Protein kinase domain

The protein kinase domain is a structurally conserved protein domain containing the catalytic function of protein kinases.[2][3][4] Protein kinases are a group of enzymes that move a phosphate group onto proteins, in a process called phosphorylation. This functions as an on/off switch for many cellular processes, including metabolism, transcription, cell cycle progression, cytoskeletal rearrangement and cell movement, apoptosis, and differentiation. They also function in embryonic development, physiological responses, and in the nervous and immune system. Abnormal phosphorylation causes many human diseases, including cancer, and drugs that affect phosphorylation can treat those diseases.[5]

Protein kinase domain
Structure of the catalytic subunit of cAMP-dependent protein kinase.[1]
Identifiers
SymbolPkinase
PfamPF00069
InterProIPR000719
SMARTTyrKc
PROSITEPDOC00100
SCOPe1apm / SUPFAM
OPM superfamily186
CDDcd00180
Membranome3

Protein kinases possess a catalytic subunit which transfers the gamma phosphate from nucleoside triphosphates (often ATP) to one or more amino acid residues in a protein substrate side chain, resulting in a conformational change affecting protein function. These enzymes fall into two broad classes, characterised with respect to substrate specificity: serine/threonine specific and tyrosine specific.[6]

Function

Protein kinase function has been evolutionarily conserved from Escherichia coli to Homo sapiens. Protein kinases play a role in a multitude of cellular processes, including division, proliferation, apoptosis, and differentiation.[7] Phosphorylation usually results in a functional change of the target protein by changing enzyme activity, cellular location, or association with other proteins.

Structure

The catalytic subunits of protein kinases are highly conserved, and several structures have been solved,[8] leading to large screens to develop kinase-specific inhibitors for the treatments of a number of diseases.[9]

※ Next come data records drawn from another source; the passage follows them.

(* ===== verification/Os.v ===== *)
(** * The operating system layer: src/common/bm_os.h

    What the components above it rely on: allocations that may fail, semaphores
    that may not be free in time, and the tick count.  The answers of the system
    are lists in the state, an empty list answering yes, so that a theorem about
    every such list is one about every behaviour of the system.  The semaphore
    follows the POSIX implementation, src/common/bm_posix.c: a binary one that its
    own holder cannot take a second time. *)
From S2P Require Import Prelude LinkedList.

Record Os : Type := MkOs {
  os_alloc : list bool;    (** do the next allocations succeed *)
  os_wait : list bool;     (** is a free semaphore still free when it is taken *)
  os_ticks_ms : Z          (** [bm_ticks_to_ms(bm_get_tick_count())] *)
}.

Definition next_answer (l : list bool) : bool * list bool :=
  match l with [] => (true, []) | b :: l => (b, l) end.

Definition malloc_ok : M Os bool := fun o =>
  let '(b, l) := next_answer (os_alloc o) in Some (b, MkOs l (os_wait o) (os_ticks_ms o)).

Definition wait_ok : M Os bool := fun o =>
  let '(b, l) := next_answer (os_wait o) in Some (b, MkOs (os_alloc o) l (os_ticks_ms o)).

(** [None]: [NULL]; the semaphore's [count] otherwise. *)
Definition BmSemaphore : Type := option bool.

Definition bm_semaphore_take (s : BmSemaphore) : M Os (BmErr * BmSemaphore) :=
  match s with
  | None => mret (BmEINVAL, s)
  | Some false => mret (BmETIMEDOUT, s)
  | Some true =>
      ok ← wait_ok;
      mret (if ok : bool then (BmOK, Some false) else (BmETIMEDOUT, s))
  end.

Definition bm_semaphore_give (s : BmSemaphore) : BmErr * BmSemaphore :=
  match s with None => (BmEINVAL, s) | Some _ => (BmOK, Some true) end.

(** [ll_create_item(NULL, d, sizeof(d), i)]: two allocations. *)
Definition create_item {D} (d : D) (i : Z) (h : gmap loc (LLItem D))
    : M Os (option loc * gmap loc (LLItem D)) :=
  ok1 ← malloc_ok;
  if ok1 : bool then
    ok2 ← malloc_ok;
    mret (ll_create_item (Some (fresh (dom h), (None, None))) ok2 (Some d) i h)
  else mret (None, h).

(** A system that never runs out of anything. *)
Definition willing (o : Os) : Prop := os_alloc o = [] /\ os_wait o = [].

Lemma create_item_willing {D} (d : D) i h o :
  willing o ->
  create_item d i h o
  = Some ((Some (fresh (dom h)), <[fresh (dom h) := MkLLItem None None (Some d) i true]> h), o).
Proof. destruct o as [a w t]. intros [Ha Hw]. cbn in Ha, Hw. by subst. Qed.

Lemma take_willing o : willing o -> bm_semaphore_take (Some true) o = Some ((BmOK, Some false), o).
Proof. destruct o as [a w t]. intros [Ha Hw]. cbn in Ha, Hw. by subst. Qed.
Lemma next_seq_num_ready (s : st) es cfg type seq_num cb :
  ready s -> requests_are s es ->
  exists ll h,
    next_seq_num cfg type seq_num cb s
    = Some (seq_of cfg seq_num s,
        if negb (sequenced_reply cfg) && sequenced_request cfg
        then set_requests ll h (set_message_count (u32 (message_count s + 1)) s) else s)
    /\ (negb (sequenced_reply cfg) && sequenced_request cfg = true ->
        ll_inv h ll (es ++ [(message_count s,
          Some (MkRequest (u16 type) (os_ticks_ms (pk_os s)) default_message_timeout_ms
                  (message_count s) cb))])).
Proof.
  intros Hr He. unfold next_seq_num, seq_of.
  destruct (sequenced_reply cfg); [exists LL_empty, ∅; done|].
  destruct (sequenced_request cfg); [|exists LL_empty, ∅; done].
  unfold gets, modify, new_sequence_list_item. erewrite bind_some by reflexivity.
  erewrite bind_some by reflexivity. erewrite bind_some by reflexivity.
  edestruct (add_message_ready (set_message_count (u32 (message_count s + 1)) s) es)
    as (ll & h & E & Hinv); [exact Hr|exact He|].
  exists ll, h. erewrite bind_some by exact E. split; [done|]. intros _. exact Hinv.
Qed.

(** Where the callbacks find the parts of a frame. *)
Record layout (c : PacketCb) (src dst d : nat) : Prop := {
  lay_src : forall f, cb_src_ip c f = Some src;
  lay_dst : forall f, cb_dst_ip c f = Some dst;
  lay_data : forall f, cb_data c f = Some d;
  lay_order : (src + 16 <= dst /\ dst + 16 <= d)%nat;
  lay_checksum : forall f n, bytes_ok f -> 0 <= n < 65536 -> Z.of_nat d + n <= Z.of_nat (length f) ->
    exists v, cb_checksum c f n = Some v /\ 0 <= v < 65536
}.

(** A frame with this header and this message. *)
Definition packet_frame (pre : bytes) (type seq : Z) (ck body : bytes) : bytes :=
  pre ++ wire_header type seq ck ++ body.

Lemma length_packet_frame pre type seq ck body :
  length ck = 2%nat -> length (packet_frame pre type seq ck body) = (length pre + 13 + length body)%nat.
Proof. intros Hc. unfold packet_frame. rewrite !length_app, length_wire_header by done. lia. Qed.

Lemma packet_frame_ok pre type seq ck body :
  bytes_ok pre -> bytes_ok ck -> bytes_ok body -> bytes_ok (packet_frame pre type seq ck body).
Proof. intros. unfold packet_frame. eauto using bytes_ok_app, wire_header_ok. Qed.

Lemma blit_middle pre old new post :
  length new = length old -> blit (length pre) new (pre ++ old ++ post) = pre ++ new ++ post.
Proof.
  intros Hl. unfold blit. rewrite take_app_length. do 2 f_equal.
  rewrite drop_app_ge by lia. replace (length pre + length new - length pre)%nat with (length old) by lia.
  apply drop_app_length.
Qed.

Lemma write_middle pre old new post :
  length new = length old ->
  write_at (length pre) new (pre ++ old ++ post) = Some (pre ++ new ++ post).
Proof.
  intros Hl. unfold write_at. rewrite !length_app, <- Hl.
  destruct (Nat.leb_spec (length pre + length new) (length pre + (length new + length post))); [|lia].
  by rewrite blit_middle.
Qed.

Lemma read_middle pre mid post :
  read_at (length pre) (length mid) (pre ++ mid ++ post) = Some mid.
Proof.
  unfold read_at. rewrite !length_app.
  destruct (Nat.leb_spec (length pre + length mid) (length pre + (length mid + length post))); [|lia].
  unfold slice. by rewrite drop_app_length, take_app_length.
Qed.

Lemma read_header d n pre mid post :
  length pre = d -> length mid = n -> read_at d n (pre ++ mid ++ post) = Some mid.
Proof. intros <- <-. apply read_middle. Qed.

Lemma write_header d pre old new post :
  length pre = d -> length new = length old ->
  write_at d new (pre ++ old ++ post) = Some (pre ++ new ++ post).
Proof. intros <-. apply write_middle. Qed.

(** The checksum's place in the frame. *)
Lemma packet_frame_checksum pre type seq ck body :
  packet_frame pre type seq ck body
  = (pre ++ le_enc 2 type) ++ ck ++ ([0; 0] ++ le_enc 4 seq ++ [0; 0; 0] ++ body).
Proof. unfold packet_frame, wire_header. by rewrite <- !app_assoc. Qed.

Lemma write_checksum pre type seq ck ck' body :
  length ck = 2%nat -> length ck' = 2%nat ->
  write_at (length pre + 2) ck' (packet_frame pre type seq ck body)
  = Some (packet_frame pre type seq ck' body).
Proof.
  intros Hc Hc'. rewrite !packet_frame_checksum.
  assert (E : (length pre + 2)%nat = length (pre ++ le_enc 2 type))
    by (rewrite length_app, length_le_enc; done).
  rewrite E, write_middle by congruence. done.
Qed.

Lemma read_checksum pre type seq ck body :
  length ck = 2%nat ->
  read_at (length pre + 2) 2 (packet_frame pre type seq ck body) = Some ck.
Proof.
  intros Hc. rewrite packet_frame_checksum.
  assert (E : (length pre + 2)%nat = length (pre ++ le_enc 2 type))
    by (rewrite length_app, length_le_enc; done).
  rewrite E. rewrite <- Hc at 2. apply read_middle.
Qed.

(** [serialize] of a message of a known type: the header on the wire, the
    message in wire order, and the checksum over both. *)
Lemma serialize_known (s : st) es ps c src dst d f d0 d1 type cfg seq_num cb :
  ready s -> initialized (pk s) = true -> pk_cb (pk s) = Some c -> layout c src dst d ->
  requests_are s es -> packets_are s ps -> find_id type ps = Some (Some cfg) ->
  check_endianness type d0 = Some d1 -> bytes_ok d1 -> bytes_ok f ->
  length f = (d + 13 + length d1)%nat -> Z.of_nat (length d1) < 65000 ->
  exists v s',
    let g := packet_frame (take d f) type (seq_of cfg seq_num s) in
    cb_checksum c (g [0; 0] d1) (Z.of_nat (length d1) + 13) = Some v /\ 0 <= v < 65536
    /\ next_seq_num cfg type seq_num cb s = Some (seq_of cfg seq_num s, s')
    /\ serialize (Some f) (Some d0) (Z.of_nat (length d1)) type seq_num cb s
       = Some ((BmOK, Some (g (native_store 2 v) d1), Some d1), s').
Proof.
  intros Hr Hi Hc Hlay He Hp Hcfg Hd1 Hok Hfok Hlen Hsz.
  destruct (next_seq_num_ready s es cfg type seq_num cb Hr He) as (ll & h & Hseq & _).
  set (seq := seq_of cfg seq_num s) in *.
  set (s' := if _ && _ then _ else s) in Hseq.
  assert (Hc' : pk_cb (pk s') = Some c) by (unfold s'; by destruct (negb _ && _)).
  assert (Htl : length (take d f) = d) by (rewrite length_take; lia).
  destruct (lay_checksum _ _ _ _ Hlay (packet_frame (take d f) type seq [0; 0] d1)
              (Z.of_nat (length d1) + 13)) as (v & Hv & Hvr).
  { apply packet_frame_ok; [by apply Forall_take|decided|done]. }
  { lia. }
  { rewrite length_packet_frame, Htl by done. lia. }
  exists v, s'. split_and!; [done|lia|lia|done|].
  unfold serialize, get. erewrite bind_some by reflexivity. rewrite Hi, Hd1.
  erewrite bind_some by reflexivity. unfold packet_cfg, get.
  rewrite (bind_some _ _ s (BmOK, Some cfg) s).
  2: { erewrite bind_some by reflexivity. rewrite (ll_get_refines _ _ _ _ Hp), Hcfg. done. }
  cbn [is_ok]. unfold callbacks, get.
  rewrite (bind_some _ _ s c s) by (erewrite bind_some by reflexivity; by rewrite Hc).
  rewrite (lay_data _ _ _ _ Hlay). erewrite bind_some by reflexivity.
  erewrite bind_some by exact Hseq. rewrite header_on_wire. erewrite bind_some by reflexivity.
  unfold read_at. rewrite Nat2Z.id, Nat.leb_refl. unfold slice. rewrite drop_0, firstn_all.
  erewrite bind_some by reflexivity.
  assert (Hf : f = take d f ++ slice d 13 f ++ drop (d + 13) f).
  { unfold slice. rewrite <- drop_drop. by rewrite !take_drop. }
  assert (Hs13 : length (slice d 13 f) = 13%nat) by (apply length_slice; lia).
  rewrite Hf at 1. rewrite <- Htl at 1. rewrite write_middle by (by rewrite Hs13).
  erewrite bind_some by reflexivity.
  assert (Hdl : length (drop (d + 13) f) = length d1) by (rewrite length_drop; lia).
  rewrite (app_assoc (take d f)), <- (app_nil_r (drop (d + 13) f)).
  assert (Eo : (d + sizeof_BcmpHeader)%nat = length (take d f ++ wire_header type seq [0; 0])).
  { rewrite length_app, length_wire_header, Htl by done. done. }
  rewrite Eo at 1. rewrite write_middle by done. erewrite bind_some by reflexivity.
  rewrite app_nil_r, <- app_assoc. change (take d f ++ wire_header type seq [0; 0] ++ d1)
    with (packet_frame (take d f) type seq [0; 0] d1).
  unfold packet_checksum, callbacks, get.
  rewrite (bind_some _ _ s' v s').
  2: { rewrite (bind_some _ _ s' c s') by (erewrite bind_some by reflexivity; by rewrite Hc').
       change (Z.of_nat sizeof_BcmpHeader) with 13. rewrite u32_small by lia. rewrite Hv.
       unfold lift. cbn [fmap option_fmap option_map]. by rewrite u16_small by lia. }
  rewrite <- Htl at 1. rewrite write_checksum by (done || apply length_native_store).
  erewrite bind_some by reflexivity. done.
Qed.

Lemma insert_pre i (b : Z) pre post : (i < length pre)%nat -> <[i := b]> (pre ++ post) = <[i := b]> pre ++ post.
Proof. intros Hi. by apply insert_app_l. Qed.

(** The bytes of the source address that reception clears. *)
Definition plain_source (src : nat) (e : Z) (pre : bytes) : Prop :=
  pre !! (src + 2)%nat = Some e /\ slice (src + 4) 4 pre = [0; 0; 0; 0].

Lemma clear_ports_legacy_zero src f :
  slice (src + 4) 4 f = [0; 0; 0; 0] -> (src + 8 <= length f)%nat ->
  clear_ports_legacy src f = Some f.
Proof.
  intros Hz Hl. unfold clear_ports_legacy, read_at. rewrite Hz.
  destruct (Nat.leb_spec (src + 4 + 4) (length f)); [|lia]. cbn [mbind option_bind].
  assert (E : native_store 4 (Z.land (native_load [0; 0; 0; 0]) (u32 (Z.lnot 0xFFFF))) = [0; 0; 0; 0]).
  { unfold native_store, native_load. by destruct little_endian. }
  rewrite E. unfold write_at. cbn [length].
  destruct (Nat.leb_spec (src + 4 + 4) (length f)); [|lia].
  rewrite <- Hz. by rewrite blit_slice_id by lia.
Qed.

Eukaryotic protein kinases[2][3][10][11] are enzymes that belong to a very extensive family of proteins which share a conserved catalytic core common with both serine/threonine and tyrosine protein kinases. There are a number of conserved regions in the catalytic domain of protein kinases. In the N-terminal extremity of the catalytic domain there is a glycine-rich stretch of residues in the vicinity of a lysine residue, which has been shown to be involved in ATP binding. In the central part of the catalytic domain there is a conserved aspartic acid residue which is important for the catalytic activity of the enzyme.[12]

Examples

The following is a list of human proteins containing the protein kinase domain:[13]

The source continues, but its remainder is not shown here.